■ About this exercise: Run through the data and copy out every line that mentions the word "durations".

Records drawn from a dataset:
(* ===== verification/LightragHttp.v ===== *)
(** The HTTP client for LightRAG ([internal/lightrag/http.go]).

    The network and the clock are the environment: a script of exchanges, each
    with the time it takes and either a transport error or a response, whose body
    takes time of its own.  The request context is a deadline and a cancellation
    time; it ends a sleep, a request and the reading of a body, and so does the
    30-second timeout of the client for the last two.  JSON bodies are texts; their
    codec is a parameter of the operations that use it.

    [roundTrip] retries transport errors, 429 and 5xx up to three times;
    [DeleteDocs] polls a busy pipeline until its deadline and carries fuel. *)
From S2P Require Import Prelude GoErr Lightrag.
From Stdlib Require Import Ascii.

(** * The environment *)

Inductive reply :=
| Transport (e : err)
| Response (status : Z) (retry_after body : string).
(** The time until the reply and until its body is read, and how much of the body is
    there when the reading is cut short. *)
Record exchange := mkExchange { x_took : N; x_reply : reply; x_body : N; x_partial : nat }.
Record request := mkRequest { rq_method : string; rq_path : string; rq_body : option string }.
Record context := mkContext { cx_deadline : option Z; cx_cancel : option Z }.

Record net := mkNet {
  n_clock : Z; n_script : list exchange;
  n_requests : list request;       (* what was sent, in order *)
  n_sleeps : list Z;               (* the durations waited for, in order *)
  n_calls : gmap string Z }.       (* lightrag_calls_total *)

Definition maxErrBodyDisplay : nat := 512.
Definition retryMax : Z := 3.
Definition retryBaseDelay : Z := 200 * Millisecond.
Definition maxRetryAfter : Z := 30 * Second.
Definition busyRetryMaxDelay : Z := 2 * Second.
Definition defaultBusyRetryBudget : Z := 45 * Second.

(** The moment the context is done, and why. *)
Definition done_at (c : context) : option (Z * err) :=
  match cx_deadline c, cx_cancel c with
  | None, None => None
  | Some d, None => Some (d, Sentinel DeadlineExceeded)
  | None, Some x => Some (x, Sentinel Canceled)
  | Some d, Some x => if bool_decide (x < d) then Some (x, Sentinel Canceled)
                      else Some (d, Sentinel DeadlineExceeded)
  end.
(** [select { case <-ctx.Done(): return ctx.Err(); case <-time.After(d): }]. *)
Definition sleep (c : context) (d : Z) : M net (option err) := fun n =>
  let wake t := mkNet t (n_script n) (n_requests n) (n_sleeps n ++ [d]) (n_calls n) in
  match done_at c with
  | Some (t, e) => if bool_decide (t <= n_clock n + d) then (Some e, wake (Z.max t (n_clock n)))
                   else (None, wake (n_clock n + d))
  | None => (None, wake (n_clock n + d))
  end.
(** [http.Client.Timeout], from the request to the end of its body. *)
Definition clientTimeout : Z := 30 * Second.
(** What ends a wait from [now] for something at [finish], in a request begun at
    [start]: the context or the timeout, if one of them comes first. *)
Definition cut_at (c : context) (start now finish : Z) : option (Z * err) :=
  let limit := start + clientTimeout in
  let timeout := if bool_decide (limit < finish) then Some (limit, Sentinel DeadlineExceeded) else None in
  match done_at c with
  | Some (t, e) =>
      if bool_decide (t <= now \/ t < finish) && bool_decide (Z.max t now <= limit)
      then Some (Z.max t now, e) else timeout
  | None => timeout
  end.
(** What the caller of [c.http.Do] gets: an error, or a response and the body it reads,
    with the error that broke the reading off. *)
Inductive received :=
| Lost (e : err)
| Got (status : Z) (retry_after text : string) (broken : option err).
Definition maxBodyBytes : Z := 4 * 1024 * 1024.
(** [io.LimitReader(resp.Body, maxBodyBytes)]. *)
Definition limit_body (body : string) : string :=
  if bool_decide (Z.of_nat (String.length body) <= maxBodyBytes) then body
  else String.substring 0 (Z.to_nat maxBodyBytes) body.
(** [c.http.Do(req)] and the reading of the body, which follows at once. *)
Definition http_Do (c : context) (rq : request) : M net received := fun n =>
  let start := n_clock n in
  let at_ t := mkNet t (tail (n_script n)) (n_requests n ++ [rq]) (n_sleeps n) (n_calls n) in
  let x := default (mkExchange 0 (Transport NetError) 0 0) (head (n_script n)) in
  let replied := start + Z.of_N (x_took x) in
  match cut_at c start start replied with
  | Some (t, e) => (Lost (Wrap (rq_method rq) e), at_ t)
  | None =>
      match x_reply x with
      | Transport e => (Lost e, at_ replied)
      | Response status ra body =>
          let read := replied + Z.of_N (x_body x) in
          match cut_at c start replied read with
          | Some (t, e) => (Got status ra (limit_body (String.substring 0 (x_partial x) body)) (Some e), at_ t)
          | None => (Got status ra (limit_body body) None, at_ read)
          end
      end
  end.
Definition observe (op : string) (e : option err) : M net unit := modify (fun n =>
  mkNet (n_clock n) (n_script n) (n_requests n) (n_sleeps n)
    (inc (String.append op (match e with None => "/success" | Some _ => "/error" end)) (n_calls n))).

(** * [strconv.Atoi] *)

Definition digit (c : ascii) : option Z :=
  let n := Z.of_N (N_of_ascii c) in
  if bool_decide (48 <= n <= 57) then Some (n - 48) else None.
Fixpoint digits (acc : Z) (s : string) : option Z :=
  match s with
  | EmptyString => Some acc
  | String c s => match digit c with Some d => digits (acc * 10 + d) s | None => None end
  end.
Definition in_range (z : Z) : option Z := if bool_decide (- two63 <= z < two63) then Some z else None.
Definition Atoi (s : string) : option Z :=
  match s with
  | EmptyString => None
  | String c s' =>
      if bool_decide (c = "-"%char)
      then match s' with EmptyString => None
           | _ => match digits 0 s' with Some z => in_range (- z) | None => None end end
      else if bool_decide (c = "+"%char)
      then match s' with EmptyString => None
           | _ => match digits 0 s' with Some z => in_range z | None => None end end
      else match digits 0 s with Some z => in_range z | None => None end
  end.

(** * roundTrip *)

Definition isRetryable (statusCode : Z) : bool :=
  bool_decide (statusCode = 429) || bool_decide (statusCode >= 500).

Section HTTPClient.
(** [http.ParseTime] of a Retry-After header. *)
Context (ParseTime : string -> option Z) (ctx : context).

(** The wait a Retry-After header asks for, capped; 64-bit durations wrap. *)
Definition retry_after_wait (now : Z) (ra : string) : Z :=
  let wait := match Atoi ra with
              | Some secs => int64 (secs * Second)
              | None => match ParseTime ra with
                        | Some t => if bool_decide (t > now) then t - now else 0
                        | None => 0
                        end
              end in
  if bool_decide (wait > maxRetryAfter) then maxRetryAfter else wait.
Definition shown_body (body : string) : string :=
  if (maxErrBodyDisplay <? String.length body)%nat
  then String.append (String.substring 0 maxErrBodyDisplay body) "...(truncated)" else body.

(** [wait > 0]: sleep it; the context may end it. *)
Definition wait_positive (wait : Z) : M net (option err) :=
  if bool_decide (wait > 0) then sleep ctx wait else ret None.
(** The recursive walk: the nodes at each depth, duplicates removed per depth. *)
Definition hop (repo relStr : string) (inward : bool) (cf : option ConfidenceFilter) (g : graph)
    (front : gset string) : gset string :=
  list_to_set (omap (fun kv : edge_key * edge_row =>
    let '(r, from, to, rel, _) := kv.1 in
    let src := if inward then to else from in
    let dst := if inward then from else to in
    if bool_decide (r = repo) && bool_decide (src ∈ front) && relation_passes relStr rel && cf_passes cf kv.2
    then Some dst else None) (map_to_list (g_edges g))).
Fixpoint walk (repo relStr : string) (inward : bool) (cf : option ConfidenceFilter) (g : graph)
    (front : gset string) (depth : nat) : list (gset string) :=
  match depth with
  | O => []
  | S n => let next := hop repo relStr inward cf g front in
           next :: walk repo relStr inward cf g next n
  end.
Fixpoint first_depth (id : string) (levels : list (gset string)) (d : Z) : option Z :=
  match levels with
  | [] => None
  | l :: levels => if bool_decide (id ∈ l) then Some d else first_depth id levels (d + 1)
  end.
Definition node_le (a b : PathNode) : Prop := String.le (ce_ID (pn_Entity a)) (ce_ID (pn_Entity b)).
#[export] Instance node_le_dec a b : Decision (node_le a b).
Proof. unfold node_le. apply _. Defined.
(** [SELECT DISTINCT ON (en.id) ... ORDER BY en.id, w.depth LIMIT]. *)
Definition reached (repo : string) (levels : list (gset string)) (g : graph) : list PathNode :=
  omap (fun kv : (string * string) * entity_row =>
    if bool_decide (kv.1.1 = repo)
    then (fun d => mkPathNode (entity_of kv.1.2 kv.2) d) <$> first_depth kv.1.2 levels 1
    else None) (map_to_list (g_entities g)).
Definition Neighbors (repo id : string) (relations : list string) (dir : string) (depth limit : Z)
    (cf : ConfidenceFilter) : M DB (result err (list PathNode)) :=
  select (fun _ g =>
    take (Z.to_nat limit) (merge_sort node_le
      (reached repo (walk repo (join_with comma relations) (bool_decide (dir = "in"%string)) (bound_filter cf) g
                       {[id]} (Z.to_nat depth)) g))).

(** SemanticMisses: one query per file. *)
Fixpoint SemanticMisses (repo : string) (files : list FileSHA) (out : list string) : M DB (result err (list string)) :=
  match files with
  | [] => ret (Ok out)
  | f :: files =>
      r <- select (fun _ g => fst <$> g_sem g !! (repo, fs_Path f)) ;;
      match r with
      | Err e => ret (Err e)
      | Ok None => SemanticMisses repo files (out ++ [fs_Path f])
      | Ok (Some stored) =>
          SemanticMisses repo files (if bool_decide (stored <> fs_ContentSHA f) then out ++ [fs_Path f] else out)
      end
  end.
End Reads.
End CodeStore.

■ Result below:
  n_sleeps : list Z;               (* the durations waited for, in order *)
(** The wait a Retry-After header asks for, capped; 64-bit durations wrap. *)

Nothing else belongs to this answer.